Jan 31, 2015 News
“Ask not what the political parties can do for you but what you can do for yourselves,” was the assertion of A Partnership for National Unity Member of Parliament, Christopher Jones. At the time he was meeting with the University of Guyana Students Society (UGSS) at a rally on Thursday.
Although Jones was reluctant at first to address the rally, he said that the APNU is committed to fully supporting the University students. He said that APNU has been quietly following the recent developments at UG, but has been careful not to become directly involved.
He said that his party wanted to avoid having the issue become politicised in the media. He however, noted that the APNU is ready and willing to lend any and all support to the institution of higher learning. This is in light of the fact, he noted, that the APNU sees education as an important factor to any nation.
Although representatives from all of the major political parties were invited by the UGSS to hear the concerns of the students; there was no representations from the ruling People’s Progress Party or the Alliance for Change at the rally.
The rally convened in the George Walcott Lecture Theatre (GWLT) of the University of Guyana’s Turkeyen campus was one intended to solicit the support of students in order to bring about needful changes at the institution.
Students of the University were in protest mode over a number of issues ranging from the suitable facilities to the lack of classes since Monday.

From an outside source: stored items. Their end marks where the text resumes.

Lemma byte_semicolon c : c = ";"%char → byte c = 59.
Proof. by intros ->. Qed.

(** Case analysis on the tests of a white-space table, then on which of
    the bytes taken is the separator. *)
Ltac width_cases :=
  unfold asciiSpace, space2, space3;
  repeat match goal with
         | |- context [if ?b then _ else _] => destruct b eqn:?
         end;
  cbn [take]; rewrite ?elem_of_cons, ?elem_of_nil;
  let H := fresh "H" in
  intros H; repeat destruct H as [H|H]; try done;
  symmetry in H; apply byte_semicolon in H; lia.

(** The bytes of a white-space rune are never [";"]. *)
Lemma spaceWidth_no_sep s :
  ";"%char ∉ take (spaceWidth s) s.
Proof.
  unfold spaceWidth.
  destruct s as [|c0 [|c1 [|c2 s]]]; cbn [fmap list_fmap]; width_cases.
Qed.

Lemma spaceWidthRev_no_sep s :
  ";"%char ∉ take (spaceWidthRev s) s.
Proof.
  unfold spaceWidthRev.
  destruct s as [|c0 [|c1 [|c2 s]]]; cbn [fmap list_fmap]; width_cases.
Qed.

Lemma trim_sep width fuel s :
  (∀ s', ";"%char ∉ take (width s') s') →
  ";"%char ∈ trim width fuel s ↔ ";"%char ∈ s.
Proof.
  intros Hw. revert s. induction fuel as [|fuel IH]; intros s; [done|].
  cbn [trim]. destruct (width s) as [|w] eqn:E; [done|].
  rewrite IH. rewrite <- (take_drop (S w) s) at 2.
  rewrite elem_of_app. specialize (Hw s). rewrite E in Hw. tauto.
Qed.

Lemma TrimSpace_sep s :
  ";"%char ∈ list_ascii_of_string (TrimSpace s)
  ↔ ";"%char ∈ list_ascii_of_string s.
Proof.
  unfold TrimSpace, TrimRightSpace, TrimLeftSpace.
  rewrite list_ascii_of_string_of_list_ascii, elem_of_reverse.
  rewrite trim_sep by apply spaceWidthRev_no_sep.
  rewrite elem_of_reverse. apply trim_sep, spaceWidth_no_sep.
Qed.
(** The query on two nodes of the tree, the first at least as deep as the
    second. *)
Lemma query_ordered u v :
  S u = true -> S v = true -> (dep v <= dep u)%nat ->
  exists a,
    match LCA.lift o (Some (Z.of_nat (dep u) - Z.of_nat (dep v)))
            (seqZ 0 (LCA.LOG o)) (Some u) with
    | Throw => Throw
    | Ret u1 =>
        if decide (u1 = Some v) then Ret u1
        else
          match LCA.descend o (reverse (seqZ 0 (LCA.LOG o))) u1 (Some v) with
          | Throw => Throw
          | Ret (u2, _) => LCA.up_get o 0 u2
          end
    end = Ret (Some a) /\
    lowest_common_ancestor par u v a /\ (u = v -> a = u).
Proof.
  intros Hu Hv Hle. pose proof LOG_bounds as [HL Hn].
  pose proof (dep_lt_length adj root S par dep Htree u Hu) as Hdu.
  set (diff := (dep u - dep v)%nat).
  assert (Hdiff : Z.of_nat (dep u) - Z.of_nat (dep v) = Z.of_nat diff)
    by (unfold diff; lia).
  assert (Hdl : (diff <= dep u)%nat /\ (dep u - diff = dep v)%nat)
    by (unfold diff; lia).
  clearbody diff. rewrite Hdiff.
  pose proof (lift_prefix (Z.of_nat diff) (Z.to_nat (LCA.LOG o)) u Hu) as Hlift.
  rewrite Z2Nat.id, Z.mod_small, Nat2Z.id in Hlift by lia.
  rewrite Hlift by lia.
  set (u1 := Nat.iter diff par u).
  assert (Hu1 : S u1 = true) by (by apply (S_iter adj root S par dep Htree)).
  assert (Hdu1 : dep u1 = dep v).
  { unfold u1. rewrite (dep_iter adj root S par dep Htree) by done. lia. }
  destruct (decide (Some u1 = Some v)) as [[= Heq]|Hne].
  - exists v. split; [by rewrite Heq|]. split.
    + split_and!; [by exists diff | by exists O |].
      intros b Hvb Hbv [_ Hb]. apply Hbv.
      destruct (anc_depth v b Hv Hb) as (HSb & Hdb & _).
      symmetry. apply anc_same_depth; [done | done |].
      destruct (anc_depth b v HSb Hvb) as (_ & ? & _). lia.
    + done.
  - assert (Hne' : u1 <> v) by congruence.
    pose proof (dep_lt_length adj root S par dep Htree v Hv) as Hdv.
    assert (Hpow : (length adj <= 2 ^ Z.to_nat (LCA.LOG o))%nat).
    { apply Nat2Z.inj_le. rewrite Nat2Z.inj_pow, Z2Nat.id by lia. done. }
    destruct (descend_spec (Z.to_nat (LCA.LOG o)) u1 v Hu1 Hv Hne')
      as (J & a' & b' & Hrun & Ha' & Hb' & Hab & Hpar); [lia | |].
    { rewrite !(iter_above adj root S par dep Htree) by (done || lia). done. }
    rewrite Z2Nat.id in Hrun by lia. rewrite Hrun.
    assert (HSa : S a' = true) by (subst a'; by apply (S_iter adj root S par dep Htree)).
    assert (HSb : S b' = true) by (subst b'; by apply (S_iter adj root S par dep Htree)).
    change 0 with (Z.of_nat 0). rewrite up_get_S by (done || lia).
    change (Nat.iter (2 ^ 0) par a') with (par a').
    assert (Hdab : dep a' = dep b').
    { subst a' b'. rewrite !(dep_iter adj root S par dep Htree) by done. lia. }
    assert (Hda : (0 < dep a')%nat).
    { destruct (dep a') eqn:E; [|lia]. exfalso. apply Hab.
      rewrite (dep_zero adj root S par dep Htree a') by done.
      symmetry. apply (dep_zero adj root S par dep Htree); [done | lia]. }
    assert (Hau : ancestor par a' u).
    { exists (J + diff)%nat. rewrite Nat.iter_add. by subst a' u1. }
    assert (Hbv : ancestor par b' v) by (by exists J).
    exists (par a'). split; [done|]. split.
    2:{ intros ->. exfalso. apply Hne'. unfold u1. by replace diff with O by lia. }
    split_and!.
    + destruct Hau as [j <-]. by exists (Datatypes.S j).
    + rewrite Hpar. destruct Hbv as [j <-]. by exists (Datatypes.S j).
    + intros b Hrb Hbr [Hbu Hbv'].
      destruct (anc_depth u b Hu Hbu) as (HSb0 & _ & _).
      assert (Hdr : dep (par a') = (dep a' - 1)%nat)
        by (by apply (dep_par adj root S par dep Htree)).
      assert (Hdb : (dep a' <= dep b)%nat).
      { destruct (decide (dep a' <= dep b)%nat); [done|]. exfalso. apply Hbr.
        symmetry. apply anc_same_depth; [done | done | lia]. }
      apply Hab.
      rewrite (anc_chain u b a' Hu Hbu Hau Hdb).
      rewrite (anc_chain v b b' Hv Hbv' Hbv) by lia. by rewrite Hdab.
Qed.
End query_facts.
End lca_facts.

Lemma new_mono f f' adj root r :
  LCA.new f adj root = Some r -> (f <= f')%nat -> LCA.new f' adj root = Some r.
Proof.
  unfold LCA.new. intros Hrun Hle.
  destruct (LCA.dfs f _ root root) as [o1|] eqn:Hdfs; [|done].
  by rewrite (dfs_mono _ f' _ _ _ _ Hdfs Hle).
Qed.

Lemma lowest_common_ancestor_sym par u v a :
  lowest_common_ancestor par u v a -> lowest_common_ancestor par v u a.
Proof.
  intros (Hu & Hv & Hlow). split_and!; [done..|].
  intros b Hab Hne [Hbv Hbu]. by apply (Hlow b Hab Hne).
Qed.

Lemma tree_reachable adj root S par dep v :
  rooted_tree_on adj root S par dep -> S v = true <-> reachable adj root v.
Proof.
  intros Htree. split.
  - intros Hv. remember (dep v) as d eqn:Hd. revert v Hv Hd.
    induction d as [|d IH]; intros v Hv Hd.
    + rewrite (dep_zero adj root S par dep Htree v) by done. constructor.
    + assert (v <> root) as Hne.
      { intros ->. rewrite (rt_dep_root _ _ _ _ _ Htree) in Hd. lia. }
      destruct (rt_par _ _ _ _ _ Htree v Hv Hne) as [Hp Hdp].
      destruct (rt_child _ _ _ _ _ Htree v Hv Hne) as (vs & Hvs & Hin).
      apply (reach_step adj root (par v) v vs); [|done..].
      apply IH; [done | lia].
  - induction 1 as [|u v vs _ IH Hvs Hin].
    + apply (rt_root _ _ _ _ _ Htree).
    + destruct (rt_adj _ _ _ _ _ Htree u vs v IH Hvs Hin) as [[_ ->]|[? _]]; [|done].
      by apply (S_par adj root S par dep Htree).
Qed.

(** [query] reads rows [0 .. LOG-1] of [up] only, which the constructor has
    made: it does not throw. *)
Lemma up_get_Ret adj o k i :
  lca_shape adj o -> 0 <= k < LCA.LOG o -> exists r, LCA.up_get o k i = Ret r.
Proof.
  intros Hs Hk. destruct (shape_row adj o k Hs Hk) as (row & Hrow & _).
  unfold LCA.up_get. rewrite Hrow. by eexists.
Qed.

Lemma lift_Ret adj o d ks u :
  lca_shape adj o -> Forall (fun k => 0 <= k < LCA.LOG o) ks ->
  exists r, LCA.lift o d ks u = Ret r.
Proof.
  intros Hs Hks. revert u. induction Hks as [|k ks Hk _ IH]; intros u; cbn.
  - by eexists.
  - destruct (bit_set d k); [|apply IH].
    destruct (up_get_Ret adj o k u Hs Hk) as [r ->]. apply IH.
Qed.

Lemma descend_Ret adj o ks u v :
  lca_shape adj o -> Forall (fun k => 0 <= k < LCA.LOG o) ks ->
  exists r, LCA.descend o ks u v = Ret r.
Proof.
  intros Hs Hks. revert u v. induction Hks as [|k ks Hk _ IH]; intros u v; cbn.
  - by eexists.
  - destruct (up_get_Ret adj o k u Hs Hk) as [a ->].
    destruct (up_get_Ret adj o k v Hs Hk) as [b ->].
    case_decide; apply IH.
Qed.
(** * django-profiles: the profile views and the profile form helpers

    A shallow embedding of [profiles/views.py] and [profiles/utils.py].
    The views are Python functions that talk to Django (the ORM, the form
    library, the URL resolver, the template renderer).  They are embedded as
    computations in a small monad that threads the site (settings and
    database), may raise a Python exception, and emits the sequence of calls
    to collaborators that were executed. *)

From Stdlib Require Import Ascii.
From stdpp Require Import base strings gmap list.

Open Scope string_scope.
Open Scope list_scope.

(** ** Python values, exceptions *)

Inductive Value :=
| VNone
| VStr (s : string)
| VInt (n : nat)
| VList (l : list nat).

Global Instance Value_eq_dec : EqDecision Value.
Proof. solve_decision. Defined.

(** The exception classes the views name or can meet.  None of them is a
    subclass of another one of the list. *)
Inductive Exception :=
| ObjectDoesNotExist
| SiteProfileNotAvailable
| Http404
| KeyError (key : string)
| AttributeError (attr : string)
| IntegrityError.

Global Instance Exception_eq_dec : EqDecision Exception.
Proof. solve_decision. Defined.

(** [isinstance(e, exc)], for these classes. *)
Definition isinstance (e exc : Exception) : bool := bool_decide (e = exc).

Inductive Result (A : Type) :=
| Ok (a : A)
| Raise (e : Exception).
Arguments Ok {A} a.
Arguments Raise {A} e.

(** ** Data model *)

Abbreviation QueryDict := (gmap string Value).
Abbreviation ErrorDict := (gmap string (list string)).

(** [django.contrib.auth.models.User]: the primary key and the username. *)
Record User := { user_id : nat; username : string }.

(** [request.user] is a [User] or the [AnonymousUser]. *)
Inductive RequestUser :=
| AnonymousUser
| AuthUser (u : User).

Definition is_authenticated (ru : RequestUser) : bool :=
  match ru with AnonymousUser => false | AuthUser _ => true end.

(** [AnonymousUser.username] is the empty string. *)
Definition username_of (ru : RequestUser) : string :=
  match ru with AnonymousUser => "" | AuthUser u => username u end.

(** A form field: whether a value is required, the cleaned value of an
    empty submission, the conversion and validation of a submitted value
    (the error messages, or the cleaned value), and the field's own initial
    value. *)
Record FormField := {
  required : bool;
  empty_value : Value;
  to_python : Value → list string + Value;
  field_initial : option Value
}.

(** The kinds of model field the views and the form library tell apart. *)
Inductive FieldKind :=
| Auto          (* the AutoField primary key *)
| Relation      (* a ForeignKey *)
| ManyToMany
| Scalar.

Global Instance FieldKind_eq_dec : EqDecision FieldKind.
Proof. solve_decision. Defined.

(** A model field: its name and kind, whether it may be left blank, whether
    it is editable, and how its form field cleans a value. *)
Record Field := {
  f_name : string;
  kind : FieldKind;
  blank : bool;
  editable : bool;
  empty : Value;
  convert : Value → list string + Value
}.

(** [Model._meta]: the scalar fields and the many-to-many fields. *)
Record Options := { fields : list Field; many_to_many : list Field }.

Definition AutoField (name : string) : Field :=
  {| f_name := name; kind := Auto; blank := true; editable := true;
     empty := VNone; convert := λ v, inr v |}.

(** [ForeignKey(User)]: the form field takes the id of a user.  Validation
    is a function of the form class and the submitted data, so whether a
    user of that id is stored is not looked up. *)
Definition ForeignKey (name : string) (is_editable : bool) : Field :=
  {| f_name := name; kind := Relation; blank := false; editable := is_editable;
     empty := VNone;
     convert := λ v, match v with
                     | VInt n => inr (VInt n)
                     | _ => inl ["Select a valid choice."]
                     end |}.

Definition CharField (name : string) (max_length : nat) (may_be_blank : bool) : Field :=
  {| f_name := name; kind := Scalar; blank := may_be_blank; editable := true;
     empty := VStr "";
     convert := λ v, match v with
                     | VStr s =>
                         if Nat.leb (String.length s) max_length then inr (VStr s)
                         else inl ["Ensure this value has at most the allowed number of characters."]
                     | _ => inl ["Enter a valid value."]
                     end |}.

Definition ManyToManyField (name : string) : Field :=
  {| f_name := name; kind := ManyToMany; blank := true; editable := true;
     empty := VList [];
     convert := λ v, match v with
                     | VList l => inr (VList l)
                     | _ => inl ["Enter a list of values."]
                     end |}.

(** A profile model.  Its fields are the [id] that Django adds, the relation
    [user], and the fields of its own.  The views require the relation to
    the user to be "via a field on the profile model named [user], a
    requirement already imposed by [User.get_profile()]": a model without
    it cannot be a profile model ([get_profile()] could not query it), and
    is not a value of this type. *)
Record Model := {
  label : string;
  user_editable : bool;
  own_fields : list Field;
  own_many_to_many : list Field
}.

Definition _meta (m : Model) : Options :=
  {| fields := AutoField "id" :: ForeignKey "user" (user_editable m) :: own_fields m;
     many_to_many := own_many_to_many m |}.

(** A model instance: its primary key ([None] until it is stored), its model
    and its attribute values.  The relation to the user is the attribute
    [user], which holds the user's id. *)
Record Profile := { pk : option nat; model : Model; attrs : gmap string Value }.

(** The request: [path] is the full path, query string included
    ([request.get_full_path()]). *)
Record Request := {
  method : string;
  POST : QueryDict;
  user : RequestUser;
  path : string
}.

(** A form class.  [base_fields] is the class attribute the views edit; the
    methods take the current [base_fields] as Python methods take [self].
    [save_m2m_data] is [None] for a class without a [save_m2m] method. *)
Record FormClass := {
  base_fields : gmap string FormField;
  full_clean : gmap string FormField → QueryDict → ErrorDict;
  construct_instance : gmap string FormField → QueryDict → Profile;
  save_m2m_data : option (gmap string FormField → QueryDict → gmap string Value)
}.

(** A form instance: [form_class(data, initial=initial)]; an argument that
    was not passed is [None]. *)
Record Form := {
  form_class_of : FormClass;
  data : option QueryDict;
  initial : option (gmap string Value)
}.

(** A [ModelForm] subclass as [utils.py] declares it: the inner [Meta] with
    its [model] and [exclude], and the fields generated from them. *)
Record ModelFormClass := {
  meta_model : Profile;
  meta_exclude : list string;
  declared_fields : gmap string FormField
}.

Inductive ContextValue :=
| CForm (f : Form)
| CProfile (p : Profile).

Inductive HttpResponse :=
| HttpResponseRedirect (url : string)
| Rendered (template_name : string) (context : list (string * ContextValue)).

Definition status_code (r : HttpResponse) : nat :=
  match r with HttpResponseRedirect _ => 302 | Rendered _ _ => 200 end.

(** The site: settings, installed models, URL configuration and database.
    [profile_rows] is the table of the profile model. *)
Record World := {
  AUTH_PROFILE_MODULE : option string;
  installed_models : gmap string Model;
  urlconf : string → list (string * string) → string;
  auth_users : list User;
  profile_rows : list Profile
}.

The reason was the commencement of industrial action by staffers because of fallout over negotiations for salaries and other benefits.
The industrial action had initially taken on the form of a sit-in but eventually morphed into a full-fledged picketing action at the Turkeyen campus.
Students continued their activities on Thursday with the rally and a candlelight vigil yesterday. Other activities are being proposed if a resolution is not realised.
At the rally UGSS President, Joshua Griffith, said that there are only a few things requested by staffers of the university in order for classes to resume as soon as possible. These include the withdrawal of a new work load policy being imposed by the University’s administration and a 60 per cent salary hike across the board.
In order to encourage the return to normalcy at the university, students, led by the UGSS executive, decided to ink a letter to the university council and the Vice Chancellor, asking for an extraordinary meeting to be held to resolve the “unfortunate situation” including the absence of classes and the general substandard conditions at the University.
That meeting was slated for yesterday and it is hoped that classes could commence on Monday as efforts will be made to improve the general conditions of the facility soon after.
And this is particularly imperative, Griffith noted since the existing concerns at the university currently are similar to what was obtained in the past.
“Deteriorating conditions, grades not on time…and the question we should ask ourselves ‘how long will we allow this to go on?’ and the other question we should ask ourselves is ‘are we ready to do what it takes to address this?’” said Griffith.
He added that a University that has evidently evolved over time in terms of its academic resources but “can’t keep its washroom clean, or cut the grass on time, or provide proper food services for the students, is really not a University at all.”
According to him, the situation at UG is dire. Even stray dogs feel comfortable enough to share the classroom spaces with students. “Nobody can address these issues but ourselves,” said Griffith.
He emphasised the need for more students to raise their voices in order to help effect change. “Unless we can motivate ourselves and each other to work towards addressing these (issues), things will remain the same and it is unfair to us; it is unjust,” added a very vocal Griffith who noted that students have the undeniable potential to do “big things.”
He urged the students to take note of what the staffers have done in order to realise their few demands.
“We as students who have a longer list of issues (often) find it difficult to come together to stand up for what we deserve. How long more? I think it’s time we bring an end to that…” asserted Griffith.